I thought you must have at least 10 plants of all different species in bloom at any given time, wonderful slippers!! Is that a paph druryi behind what looks to be phrag sedenii?


----------



## NYEric (Dec 17, 2017)

troy said:


> I thought you must have at least 10 plants of all different species in bloom at any given time, wonderful slippers!! Is that a paph druryi behind what looks to be phrag sedenii?


These are spread over time. I have 7 Phrags in bloom or spike currently, top photo. The Paph is Druid Spring, I'll post later.

Sent from my SM-G900T using Tapatalk


----------



## troy (Dec 17, 2017)

Nice!! I'd really like to grow those blood red and red shaded phrags!! My temps are way to warm, by my choice, but oh well...it's 4:00 p.m. where I am and my temps are 85, is that a phrag sedenii?


----------



## NYEric (Dec 17, 2017)

Olaf Gruss flavum with Mountain Maid flavum, manzurii x besseae flavum, longifolium x Imagine, Prissy flavum 

Sent from my SM-G900T using Tapatalk


----------



## NYEric (Dec 17, 2017)

Saint Ouen flavum x Mingoville Sunset, Bald Eagle Creek, and Acker's Ballerina x besseae flavum! !!

Sent from my SM-G900T using Tapatalk


----------



## abax (Dec 17, 2017)

VERY nice lumping, Eric! That very nearly white is just
lovely. If you ever have a division.......ah,you know.
:>)


----------



## NYEric (Dec 18, 2017)

You got it.

Sent from my SM-G900T using Tapatalk


----------



## cnycharles (Dec 18, 2017)

Nice flowers, thanks for posting 


Sent from my iPhone using Tapatalk


----------



## NYEric (Dec 18, 2017)

cnycharles said:


> Nice flowers, thanks for posting
> 
> 
> Sent from my iPhone using Tapatalk


I got the idea to use Tapatalk from you. Now I need to find the other forums to post in.

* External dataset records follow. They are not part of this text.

Lemma end_to_end_scenario_witness :
  738521 <= 738521 /\
  exists t p, main calendar [six_seconds_at_90] 180 738521 = Ok t /\
              t = [(738521, p)] /\ performance p = (7 / 15000)%R.
Proof.
  assert (H : 738521 <= 738521) by lia.
  split; [exact H |].
  destruct (end_to_end_scenario 738521 H)
    as (t & p & Hmain & Hhd & _ & _ & _ & _ & _ & Hperf).
  exists t, p. split; [exact Hmain |]. split.
  - unfold main in Hmain.
    rewrite (scenario_merge 180 738521 [(1, (5 # 60)%Q)] H eq_refl) in Hmain.
    cbn [bind] in Hmain. injection Hmain as <-.
    injection Hhd as <-. reflexivity.
  - rewrite Hperf. rlra.
Defined.

(** ** The maximum heart rate *)

Lemma get_zone_nonpositive (hr_max : Z) (v : Q) :
  hr_max <= 0 -> (0 <= v)%Q ->
  get_zone (Num v) hr_max
  = if hr_max =? 0 then Raise ZeroDivisionError else Ok 0.
Proof.
  intros Hmax Hv. unfold get_zone, percentage_of.
  destruct (Z.eqb_spec hr_max 0) as [E | E]; [reflexivity |].
  cbn [bind vge vlt].
  set (p := (v * 100 / inject_Z hr_max)%Q).
  assert (Hp : (p <= 0)%Q).
  { unfold p, Qdiv.
    assert (Hinv : (/ inject_Z hr_max <= 0)%Q).
    { destruct hr_max as [| q | q]; [congruence | lia |].
      unfold Qinv, inject_Z, Qle. cbn. lia. }
    generalize dependent (/ inject_Z hr_max)%Q. intros q Hq. Lqa.nra. }
  assert (H : forall c : Q, (0 < c)%Q -> Qle_bool c p = false).
  { intros c Hc. apply Qle_bool_false. qlra. }
  rewrite !H by reflexivity. reflexivity.
Qed.





Section Maximum.

Variable parse_date : string -> result Z.



End Maximum.


Lemma get_zone_zero (x : value) : get_zone x 0 = Raise ZeroDivisionError.
Proof. reflexivity. Qed.





(** ** The recurrence *)

Lemma calculate_performance_from_index (f g : R) (rows : list (Z * day)) :
  index (calculate_performance_from f g rows) = index rows.
Proof.
  revert f g. induction rows as [| [d r] rest IH]; intros f g; [reflexivity |].
  cbn [calculate_performance_from]. unfold index in *.
  cbn [map fst]. f_equal. apply IH.
Qed.

Lemma calculate_performance_from_nth (rows : list (Z * day)) :
  forall (f g : R) (i : nat) (d : Z) (p : perf),
    nth_error (calculate_performance_from f g rows) i = Some (d, p) ->
    let t := calculate_performance_from f g rows in
    nth_error rows i = Some (d, base p) /\
    fitness p
    = (previous fitness f t i * exp (-1 / 60) + Q2R (trimp (base p)))%R /\
    fatigue p
    = (previous fatigue g t i * exp (-1 / 5) + Q2R (trimp (base p)))%R /\
    performance p = (fitness p * 0.0076 - fatigue p * 0.0020)%R.
Proof.
  induction rows as [| [d0 r0] rest IH]; intros f g i d p H t.
  - destruct i; discriminate.
  - subst t. cbn [calculate_performance_from] in *.
    destruct i as [| i].
    + cbn [nth_error] in *. injection H as <- <-.
      cbn [base fitness fatigue performance previous].
      repeat split.
    + cbn [nth_error] in H |- *.
      destruct (IH _ _ _ _ _ H) as (Hrow & Hfit & Hfat & Hperf).
      split; [exact Hrow |]. split; [| split; [| exact Hperf]].
      * rewrite Hfit. destruct i; reflexivity.
      * rewrite Hfat. destruct i; reflexivity.
Qed.

Lemma trimp_column_nth (df : data_frame) (i : nat) (d : Z) (r : day) :
  nth_error (trimp_column (fillna df)) i = Some (d, r) ->
  trimp r = trimp_of r.
Proof.
  intro H. apply nth_error_In in H.
  unfold trimp_column, fillna in H. rewrite map_map in H.
  apply in_map_iff in H. destruct H as ([d' r'] & Heq & _).
  injection Heq as _ <-. reflexivity.
Qed.

Lemma finish_index (df : data_frame) : index (finish df) = index df.
Proof.
  unfold finish, calculate_performance.
  rewrite calculate_performance_from_index.
  unfold trimp_column, fillna, index. rewrite !map_map. reflexivity.
Qed.

Lemma merge_activities_index (parse_date : string -> result Z)
    (data : list json) (hr_max today : Z) (df : data_frame) :
  merge_activities parse_date data hr_max today = Ok df ->
  exists start_date, index df = date_range start_date today.
Proof.
  unfold merge_activities, make_frame. intro H.
  destruct data as [| first rest]; [discriminate |].
  destruct (date_of parse_date first) as [d0 |]; [| discriminate].
  cbn [bind] in H. exists d0.
  destruct (merge_frame _ _ _ _ _ H) as [Hi _].
  now rewrite Hi, index_frame.
Qed.

(** C1. In the table the script ends with, the dates of the rows are
    strictly increasing, and every row obeys the recurrence: its trimp
    is tz1 + 2*tz2 + 3*tz3 + 4*tz4 + 5*tz5, its fitness is the
    fitness of the row before times e^(-1/60) plus its trimp, its
    fatigue is the fatigue of the row before times e^(-1/5) plus its
    trimp, the first row starting from 0 for both, and its performance
    is fitness * 0.0076 - fatigue * 0.0020. *)
Theorem main_recurrence (parse_date : string -> result Z) (data : list json)
    (hr_max today : Z) (t : list (Z * perf))
    (Hmain : main parse_date data hr_max today = Ok t) :
  StronglySorted Z.lt (index t) /\
  forall (i : nat) (d : Z) (p : perf),
    nth_error t i = Some (d, p) ->
    trimp (base p)
    = (tz1 (base p) + 2 * tz2 (base p) + 3 * tz3 (base p)
       + 4 * tz4 (base p) + 5 * tz5 (base p))%Q /\
    fitness p
    = (previous fitness 0 t i * exp (-1 / 60) + Q2R (trimp (base p)))%R /\
    fatigue p
    = (previous fatigue 0 t i * exp (-1 / 5) + Q2R (trimp (base p)))%R /\
    performance p = (fitness p * 0.0076 - fatigue p * 0.0020)%R.
Proof.
  unfold main in Hmain.
  destruct (merge_activities parse_date data hr_max today) as [df |] eqn:Hdf;
    [| discriminate].
  cbn [bind] in Hmain. injection Hmain as <-.
  split.
  - rewrite finish_index.
    destruct (merge_activities_index _ _ _ _ _ Hdf) as [d0 ->].
    apply date_range_sorted.
  - intros i d p Hnth. unfold finish, calculate_performance in *.
    destruct (calculate_performance_from_nth _ _ _ _ _ _ Hnth)
      as (Hrow & Hfit & Hfat & Hperf).
    split; [| now repeat split].
    apply (trimp_column_nth _ _ _ _ Hrow).
Qed.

Sent from my SM-G900T using Tapatalk


----------



## paphioboy (Dec 18, 2017)

The evil stove!


----------



## cnycharles (Dec 19, 2017)

NYEric said:


> I got the idea to use Tapatalk from you. Now I need to find the other forums to post in.
> 
> Sent from my SM-G900T using Tapatalk



... and I got the idea from Ray!


----------



## Ozpaph (Dec 19, 2017)

the stove is back......


----------



## e-spice (Dec 19, 2017)

Great looking orchids Eric! I am curious what your lighting set up is. Can you describe that or reference another post if you've described it here before?


----------



## NYEric (Dec 19, 2017)

Southern exposure mostly. I seem to do better now that I added the cheap (relatively) Home Depot LED lights though!


----------



## NYEric (Dec 19, 2017)

paphioboy said:


> The evil stove!





Ozpaph said:


> the stove is back......



Yes. Did you notice the plants were having Beef Negimaki from the container!? oke:


----------



## e-spice (Dec 19, 2017)

NYEric said:


> Southern exposure mostly. I seem to do better now that I added the cheap (relatively) Home Depot LED lights though!



You talking about 4-ft T8 LED tubes?


----------



## blondie (Dec 19, 2017)

Some stunning blooms congrats I love the one that looks really white. Lovely stuff


----------



## NYEric (Dec 19, 2017)

e-spice said:


> You talking about 4-ft T8 LED tubes?


No. The contained units. I'll post later.

Sent from my SM-G900T using Tapatalk


----------



## SlipperKing (Dec 19, 2017)

Finally, I found the Phrags. Nicely done my man! Stay clear of that stove though.


----------



## NYEric (Dec 20, 2017)

Come in 1, 2, and 4 ft lengths 


Sent from my SM-G900T using Tapatalk


----------



## Peru (Dec 20, 2017)

Stunning collection Eric! Best NY flavum collection i bet! Tnx for sharing!


----------



## chrismende (Dec 20, 2017)

Eric, what's the orange one?


----------



## Phrag-Plus (Dec 21, 2017)

Nice blooms Eric! Great collection!


----------



## NYEric (Dec 21, 2017)

Thanks all. Chrismende, that's the Prissy flavum. St. Ouen x besseae flavum. They are very hard to get so when Tony had a couple I snapped them up.

Sent from my SM-G900T using Tapatalk


----------